Philippe, 54 ans, a piloté quelques fleurons de l’enduro – qu’il a conservés – parmi lesquels HVA 240 WR de 1978 et 390 WR de 1980, Portal 250 Ranger de 1977, Puch 250 Frigerio F3 de 1982… avant de tenter l’aventure BMW, porté par l’image d’Hubert Auriol, star du Dakar des années 80. Il jette son dévolu sur une R 80 G/S de 1982, dans son jus, tournante, négociée, sans la voir, 1 400 € en 2013. Bien joué ! Fort de son CAP/BEP de chaudronneriesoudeur-tuyauteur, Philippe s’est attelé lui-même à la métamorphose, hormis au niveau électrique où il craignait de s’emmêler les fils. Pour affronter les chemins, la Béhème bénéficie d’un double bras oscillant (monobras d’origine), d’un moyeu de roue arrière avec rayonnage parapluie (désaxé pour rentrer un pneu de 140 sur la jante de 18) et d’un pont à broche avec un rapport de réduction de 37/11 avec une came de frein inversée. Le cadre est modifié pour le passage du cardan, la boucle arrière a été refabriquée et soudée au châssis. Les tés de la fourche WP de 44 mm ont été usinés sur-mesure, la roue et le freinage proviennent d’une KTM. Morceau de bravoure, le réservoir Maïco de 10 litres en aluminium a été remodelé, perdant 50 centimètres cubes de contenance dans l’opération (ce qui lui autorise une autonomie de 100 kilomètres), afin de pouvoir accueillir la sacoche à outils en cuir. Le moteur (rehaussé dans le cadre pour gagner en garde au sol grâce à un nouveau sabot-carter d’huile qui accueille une crépine recentrée) bénéficie d’un échappement en inox façonné par Philippe.
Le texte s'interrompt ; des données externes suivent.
(* ===== verification/SpiInit.v ===== *)
(** * The SPI host controller driver: configuration

    [SpiProtocolInit] identifies the part, fills the opcode menu and takes the protection of blocks away; the search in the table
    of parts ends at the entry that fits. *)

From S2P Require Import Prelude QNCAccess FvbDefs FvbSpec SpiDefs SpiSpec SpiSend SpiExecute.
From stdpp Require Import list functions.
#[local] Open Scope Z_scope.

(** ** The types of the opcodes *)

Lemma opcode_type_range e : 0 <= opcode_type e < 4.
Proof. unfold opcode_type. by destruct (OpType e). Qed.

Lemma opcode_type_bit e r : 2 <= r -> Z.testbit (opcode_type e) r = false.
Proof. intros Hr. apply (in_width_bit 2); [apply opcode_type_range|done]. Qed.

Lemma opcode_types_low menu i acc j : 0 <= i -> j < 2 * i -> Z.testbit (opcode_types menu i acc) j = Z.testbit acc j.
Proof.
  revert i acc. induction menu as [|e menu IH]; intros i acc Hi Hj; cbn [opcode_types]; [done|].
  rewrite IH by lia. rewrite Z.lor_spec, wrap_bit, shiftl_bit by lia. rewrite (Z.testbit_neg_r _ (j - i * 2)) by lia.
  by rewrite orb_false_r.
Qed.

Lemma opcode_types_bit menu (k : nat) e i acc r :
  menu !! k = Some e -> 0 <= i -> i + Z.of_nat k < 8 -> 0 <= r < 2 -> (forall j, 2 * i <= j -> Z.testbit acc j = false) ->
  Z.testbit (opcode_types menu i acc) (2 * (i + Z.of_nat k) + r) = Z.testbit (opcode_type e) r.
Proof.
  revert menu i acc. induction k as [|k IH]; intros menu i acc He Hi Hk Hr Hacc; (destruct menu as [|e' menu]; [done|]); cbn [opcode_types].
  - injection He as ->. rewrite opcode_types_low by lia. rewrite Z.lor_spec, Hacc, wrap_bit, shiftl_bit by lia. cbn [orb].
    rewrite (proj2 (Z.ltb_lt _ 16)) by lia. rewrite andb_true_r. f_equal. lia.
  - replace (i + Z.of_nat (S k)) with (i + 1 + Z.of_nat k) by lia. apply IH; [done|lia|lia|done|]. intros j Hj.
    rewrite Z.lor_spec, Hacc, wrap_bit, shiftl_bit by lia. by rewrite opcode_type_bit by lia.
Qed.

Lemma opcode_types_field menu (k : nat) e : (length menu <= 8)%nat -> menu !! k = Some e ->
  Z.land (Z.shiftr (opcode_types menu 0 0) (2 * Z.of_nat k)) 3 = opcode_type e.
Proof.
  intros Hl He. pose proof (lookup_lt_Some _ _ _ He). change 3 with (Z.ones 2). bits r Hr.
  destruct (Z.ltb_spec r 2); [|by rewrite !andb_false_r, opcode_type_bit by lia].
  rewrite (proj2 (Z.leb_le 0 r)) by lia. cbn [andb]. rewrite andb_true_r.
  replace (r + 2 * Z.of_nat k) with (2 * (0 + Z.of_nat k) + r) by lia. apply opcode_types_bit; [done|lia|lia|lia|]. intros. apply Z.testbit_0_l.
Qed.

(** ** Tables *)

(** A table as the driver needs it: eight opcodes, the first of which identifies the part, and no other; a status write with
    its code; the write enable before commands; and an image that starts at a page. *)
Record table_ok (t : SPI_INIT_TABLE) : Prop := {
  table_prefix : exists p1, t.(PrefixOpcode) = [0x06; p1] /\ in_width 8 p1;
  table_eight : length t.(OpcodeMenu) = 8%nat;
  table_codes : Forall (fun e => 0 < e.(Code) < 256) t.(OpcodeMenu);
  table_jedec : exists e rest, t.(OpcodeMenu) = e :: rest /\ e.(Operation) = EnumSpiOperationJedecId /\ e.(Code) = 0x9F /\
    e.(OpType) = EnumSpiOpcodeReadNoAddr /\ Forall (fun e => e.(Operation) <> EnumSpiOperationJedecId) rest;
  table_status : Forall (fun e => e.(Operation) = EnumSpiOperationWriteStatus -> e.(Code) = 0x01 /\ e.(OpType) = EnumSpiOpcodeWriteNoAddr) t.(OpcodeMenu);
  table_start : 0 <= t.(BiosStartOffset) < 2 ^ 32 - 256 /\ t.(BiosStartOffset) mod 256 = 0;
  table_size : t.(BiosSize) <> 0
}.

Definition table_id (t : SPI_INIT_TABLE) : list Z := [t.(VendorId); t.(DeviceId0); t.(DeviceId1)].

Lemma cycle_count_page A n : 0 <= A < 2 ^ 32 - 256 -> A mod 256 = 0 -> 0 < n < 8 -> cycle_count A n = n.
Proof.
  intros HA Hm Hn. unfold cycle_count. rewrite next_page, Hm by lia. rewrite (wrap_small 32 (A + n)) by lia.
  rewrite (proj2 (Z.ltb_ge _ _)) by lia. rewrite (proj2 (Z.leb_gt _ _)) by lia.
  assert (n = 1 \/ n = 2 \/ n = 3 \/ n = 4 \/ n = 5 \/ n = 6 \/ n = 7) as E by lia.
  by repeat (destruct E as [->|E]; [done|]); subst.
Qed.

(** ** What the registers hold *)

(** The configuration of [t], with the opcodes before the [n]-th. *)
Record configured (t : SPI_INIT_TABLE) (n : nat) (k : ctl) : Prop := {
  conf_scl : k.(scl) = false;
  conf_preop : k.(preop) = u16 (Z.lor (Z.shiftl (t.(PrefixOpcode) !!! 1%nat) 8) 0x06);
  conf_optype : k.(optype) = opcode_types t.(OpcodeMenu) 0 0;
  conf_menu : forall i e, t.(OpcodeMenu) !! i = Some e -> (i < n)%nat -> k.(opmenu) i = e.(Code)
}.

Lemma configured_setup t n k k' : same_setup k k' -> configured t n k -> configured t n k'.
Proof. intros (f & a & ->) [C1 C2 C3 C4]. by split. Qed.

Lemma configured_cntl t n k c : configured t n k -> configured t n (set_cntl c k).
Proof. intros [C1 C2 C3 C4]. by split. Qed.

Lemma configured_next t n k e : t.(OpcodeMenu) !! n = Some e -> 0 < e.(Code) < 256 -> configured t n k -> configured t (S n) (set_opmenu n (u8 e.(Code)) k).
Proof.
  intros He Hc [C1 C2 C3 C4]. unfold set_opmenu. rewrite C1. split; [done..|]. intros i e' He' Hi. cbn [opmenu]. unfold put.
  destruct (decide (i = n)) as [->|]; [|apply C4; [done|lia]]. rewrite He in He'. injection He' as ->. apply wrap_small. lia.
Qed.

Lemma configured_type t n k i e : configured t n k -> length t.(OpcodeMenu) = 8%nat -> t.(OpcodeMenu) !! i = Some e ->
  Z.land (Z.shiftr k.(optype) (2 * Z.of_nat i)) 3 = opcode_type e.
Proof. intros C Hl He. rewrite (conf_optype _ _ _ C). apply opcode_types_field; [lia|done]. Qed.

Lemma opcode_types_width menu i acc : 0 <= i -> in_width 16 acc -> u16 (opcode_types menu i acc) = opcode_types menu i acc.
Proof.
  revert i acc. induction menu as [|e menu IH]; intros i acc Hi Ha; cbn [opcode_types]; [by apply wrap_small|].
  apply IH; [lia|]. apply lor_in_width; [lia|done|]. apply wrap_in_width. lia.
Qed.

(** The bytes of the prefix register. *)
Lemma preop_bytes p1 : in_width 8 p1 ->
  Z.land (u16 (Z.lor (Z.shiftl p1 8) 0x06)) 0xFF = 0x06 /\ Z.land (Z.shiftr (u16 (Z.lor (Z.shiftl p1 8) 0x06)) 8) 0xFF = p1.
Proof.
  intros H1. change 0xFF with (Z.ones 8). split; bits i Hi.
  - destruct (Z.ltb_spec i 8).
    + rewrite (Z.testbit_neg_r p1) by lia. rewrite (proj2 (Z.ltb_lt i 16)) by lia. rewrite (proj2 (Z.leb_le 0 i)) by lia. cbn [orb andb].
      by rewrite !andb_true_r.
    + rewrite !andb_false_r. symmetry. apply (in_width_bit 3); [done|lia].
  - rewrite (proj2 (Z.leb_le 0 i)) by lia. cbn [andb]. replace (i + 8 - 8) with i by lia. destruct (Z.ltb_spec i 8).
    + rewrite (proj2 (Z.ltb_lt (i + 8) 16)) by lia. rewrite (in_width_bit 3 6) by (done || lia). by rewrite orb_false_r, !andb_true_r.
    + rewrite !andb_false_r. symmetry. by apply (in_width_bit 8).
Qed.

Lemma configured_prefix t n k : configured t n k -> table_ok t -> Z.land k.(preop) 0xFF = 0x06.
Proof. intros C Ht. destruct (table_prefix _ Ht) as (p1 & Hp & H1). rewrite (conf_preop _ _ _ C), Hp. by apply preop_bytes. Qed.

Lemma configured_prefix_1 t n k : configured t n k -> table_ok t -> Z.land (Z.shiftr k.(preop) 8) 0xFF = t.(PrefixOpcode) !!! 1%nat.
Proof. intros C Ht. destruct (table_prefix _ Ht) as (p1 & Hp & H1). rewrite (conf_preop _ _ _ C), Hp. by apply preop_bytes. Qed.

(** The registers when the menu is still to be filled. *)
Lemma configured_start t p1 k : k.(scl) = false -> t.(PrefixOpcode) = [0x06; p1] ->
  configured t 0 (set_optype (u16 (opcode_types t.(OpcodeMenu) 0 0)) (set_preop (u16 (Z.lor (Z.shiftl p1 8) 0x06)) k)).
Proof.
  intros Hk Hp. unfold set_optype, set_preop. rewrite Hk. cbn [scl].
  split; cbn [scl preop optype opmenu]; [done|by rewrite Hp|by apply opcode_types_width|intros i e _ Hi; lia].
Qed.

Section Init.
Context {MB : MessageBus} {HP : HmiscPlain} {D : Type} {B : SpiBus D} {V : SpiView D} {LB : SpiLaws D}.
Context (BaseAddress LimitAddress : Z).
Implicit Types (s : spi D) (t : SPI_INIT_TABLE).
Abbreviation SpiProtocolExecute := (SpiProtocolExecute BaseAddress LimitAddress).
Abbreviation menu_loop := (menu_loop BaseAddress LimitAddress).
Abbreviation UnlockFlashComponents := (UnlockFlashComponents BaseAddress LimitAddress).
Abbreviation SpiProtocolInit := (SpiProtocolInit BaseAddress LimitAddress).

(** Reading the identification of the part. *)
Lemma execute_jedec (at_ : bool) n (region : SPI_REGION_TYPE) t e (Q : EFI_STATUS * list Z -> spi D -> Prop) s :
  at_rcrb s -> idle s -> table_ok t -> s.(Instance).(SpiInitTable) = t -> configured t n (regs_of s.(bridge)) -> (0 < n)%nat ->
  t.(OpcodeMenu) !! 0%nat = Some e ->
  (forall r s', restored s s' -> stilled (prot s.(bridge)) (Some jedec_id) s.(bridge) r s'.(bridge) -> Q r s') ->
  wp (SpiProtocolExecute 0 0 true at_ false 0 3 [0; 0; 0] region) Q s.
Proof.
  intros Hs Hi [T1 T2 T3 T4 T5 T6 T7] Ht Hc Hn He HQ. destruct T4 as (e' & rest & Em & J1 & J2 & J3 & _).
  assert (e' = e) as -> by (rewrite Em in He; by injection He).
  set (A := (SpiOffset2Physical s.(Instance) 0 region BaseAddress LimitAddress).1.1).
  assert (HA : 0 <= A < 2 ^ 32 - 256 /\ A mod 256 = 0).
  { subst A. unfold SpiOffset2Physical. cbn [fst]. destruct (decide _); [done|]. rewrite Ht, Z.add_0_l, wrap_small by lia. done. }
  pose proof (conf_menu _ _ _ Hc 0 e He Hn) as Hm0.
  apply (execute_still BaseAddress LimitAddress 0 0 at_ false 0 3 [0; 0; 0] region e A (prot s.(bridge)) (Some jedec_id));
    rewrite ?Ht; [done|done|lia|lia|done|by rewrite J3|done|by rewrite Hm0, J2|done|lia|by apply cycle_count_page; lia|done| | |done].
  - intros l [= <-]. split; [done|]. by rewrite jedec_three.
  - intros f x _ k. subst k. rewrite command_of_word by lia.
    pose proof (configured_type _ _ _ _ _ Hc T2 He) as Hty. rewrite Z.mul_0_r, Z.shiftr_0_r in Hty.
    unfold part_command. cbn [cmd_type cmd_opcode cmd_prefix cmd_count cmd_address loaded set_spia set_spid set_cntl preop optype opmenu spia spid].
    change (Z.to_nat (Z.of_nat 0)) with 0%nat. change (2 * Z.of_nat 0) with 0. rewrite Z.shiftr_0_r, Hty, Hm0, J2. unfold opcode_type. by rewrite J3.
Qed.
Le bloc est resté tel qu’il était à l’achat, sachant que son ancien propriétaire avait gonflé la cylindrée à 1 020 cm3 via un nouvel ensemble culasses-cylindres-pistons, portant la puissance à 70-75 chevaux, alimentés par des carburateurs Bing de 40 mm. Le flat-twin bénéficie d’un allumage électronique Kennedy pour une mise à feu digne de Cap Canaveral et d’un petit démarreur de R 100 GS Paris-Dakar avec batterie au lithium. Philippe doit cependant dégommer, via une vingtaine de coups de kick, le moteur à froid pour aider au démarrage. Une fois le bicylindre chaud, plus aucun problème.
Les plastiques sont signés Stilmotor, la plaque-phare Falk et la selle est empruntée à une Maïco. Malgré une cure d’amaigrissement, la moto s’avère, au goût de Philippe, encore trop lourde : 170 kg. Il aura travaillé 500 heures sur cette mécanique dont le prix de revient est estimé à 5 000-6 000 €. Ses qualités ? « Elle est très fiable, la traction et le couple à bas régime sont extraordinaires. Elle est à la fois puissante, trop même, et stable à grande vitesse et dans le roulant. » Comme il fallait s’y attendre, il trouve cependant à redire au niveau du poids, de la hauteur de selle – pour son mètre soixante-dix – et de l’amortisseur Hagon (non réglable) qu’il juge trop dur, « désagréable », et qu’il souhaiterait remplacer par un Wilbers.
Philippe a déjà parcouru 3 000 km avec sa bitza et, roulant en trail BMW depuis 1991, il n’a pas eu à s’adapter à un pilotage très spécifique qu’il considère avec humour « presque comme un métier ». À Brioude, il est allé jusqu’au cross final en subissant les conditions boueuses qui ajoutent à la difficulté de maîtriser celle qu’il appelle « un dinosaure ». Il n’entend pas en rester là et prépare une nouvelle mouture, sur base R 65 ou R 45, avec un flat-twin à course courte pour gagner en maniabilité, un kit 850 ou 860 avec pistons allégés et un cadre en chrome-molybdène. « Elle sera plus adaptée à mon gabarit, plus légère tout en conservant son look ISDT replica. »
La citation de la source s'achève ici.